====== Data records ======

Definition snapshot_self (w : World) (d : Snapshot) : ComplianceManager :=
  {| installed_products := get_installed_products w;
     unentitled_products := ∅;
     expired_products := ∅;
     partially_valid_products := default ∅ (partiallyCompliantProducts d);
     valid_products := default ∅ (compliantProducts d);
     partial_stacks := default ∅ (partialStacks d);
     future_products := ∅;
     reasons := {| reasons_list := default [] (snap_reasons d) |};
     supports_reasons := bool_decide (is_Some (snap_reasons d));
     system_status :=
       derived_status (snap_status d) (default [] (nonCompliantProducts d))
         (default ∅ (partiallyCompliantProducts d))
         (default ∅ (partialStacks d)) (default [] (snap_reasons d));
     valid_entitlement_certs := [];
     status := None;
     compliant_until := parse_date w <$> default None (compliantUntil d) |}.

Definition reported_pids (w : World) (d : Snapshot) : list string :=
  if is_simple_content_access w then default [] (nonCompliantProducts d)
  else foldl (unreported_step (snapshot_self w d))
             (default [] (nonCompliantProducts d))
             (get_installed_products w).*1.

Definition loaded_self (w : World) (d : Snapshot) : ComplianceManager :=
  let m := foldl (file_unentitled w) (snapshot_self w d) (reported_pids w d) in
  foldl (scan_cert w (unknown_products m)) m (entitlement_dir_list w).

(** The world [w] when the status cache returns [st]. *)
Definition set_load_status (st : option ref) (w : World) : World :=
  {| identity_is_valid := identity_is_valid w;
     get_installed_products := get_installed_products w;
     find_by_product := find_by_product w;
     entitlement_dir_list := entitlement_dir_list w;
     load_status := st;
     is_simple_content_access := is_simple_content_access w;
     now := now w;
     parse_date := parse_date w |}.

(** ** Concrete inputs *)

(** A manager as [load] leaves it without a server answer. *)
Definition blank : ComplianceManager :=
  {| installed_products := [];
     unentitled_products := ∅;
     expired_products := ∅;
     partially_valid_products := ∅;
     valid_products := ∅;
     partial_stacks := ∅;
     future_products := ∅;
     reasons := {| reasons_list := [] |};
     supports_reasons := false;
     system_status := UNKNOWN;
     valid_entitlement_certs := [];
     status := None;
     compliant_until := None |}.

Definition p1_cert : ProductCert := {| pcert_name := "Product One" |}.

======

Precisely reproduce all the entries shown above.

Definition snapshot_self (w : World) (d : Snapshot) : ComplianceManager :=
  {| installed_products := get_installed_products w;
     unentitled_products := ∅;
     expired_products := ∅;
     partially_valid_products := default ∅ (partiallyCompliantProducts d);
     valid_products := default ∅ (compliantProducts d);
     partial_stacks := default ∅ (partialStacks d);
     future_products := ∅;
     reasons := {| reasons_list := default [] (snap_reasons d) |};
     supports_reasons := bool_decide (is_Some (snap_reasons d));
     system_status :=
       derived_status (snap_status d) (default [] (nonCompliantProducts d))
         (default ∅ (partiallyCompliantProducts d))
         (default ∅ (partialStacks d)) (default [] (snap_reasons d));
     valid_entitlement_certs := [];
     status := None;
     compliant_until := parse_date w <$> default None (compliantUntil d) |}.

Definition reported_pids (w : World) (d : Snapshot) : list string :=
  if is_simple_content_access w then default [] (nonCompliantProducts d)
  else foldl (unreported_step (snapshot_self w d))
             (default [] (nonCompliantProducts d))
             (get_installed_products w).*1.

Definition loaded_self (w : World) (d : Snapshot) : ComplianceManager :=
  let m := foldl (file_unentitled w) (snapshot_self w d) (reported_pids w d) in
  foldl (scan_cert w (unknown_products m)) m (entitlement_dir_list w).

(** The world [w] when the status cache returns [st]. *)
Definition set_load_status (st : option ref) (w : World) : World :=
  {| identity_is_valid := identity_is_valid w;
     get_installed_products := get_installed_products w;
     find_by_product := find_by_product w;
     entitlement_dir_list := entitlement_dir_list w;
     load_status := st;
     is_simple_content_access := is_simple_content_access w;
     now := now w;
     parse_date := parse_date w |}.

(** ** Concrete inputs *)

(** A manager as [load] leaves it without a server answer. *)
Definition blank : ComplianceManager :=
  {| installed_products := [];
     unentitled_products := ∅;
     expired_products := ∅;
     partially_valid_products := ∅;
     valid_products := ∅;
     partial_stacks := ∅;
     future_products := ∅;
     reasons := {| reasons_list := [] |};
     supports_reasons := false;
     system_status := UNKNOWN;
     valid_entitlement_certs := [];
     status := None;
     compliant_until := None |}.

Definition p1_cert : ProductCert := {| pcert_name := "Product One" |}.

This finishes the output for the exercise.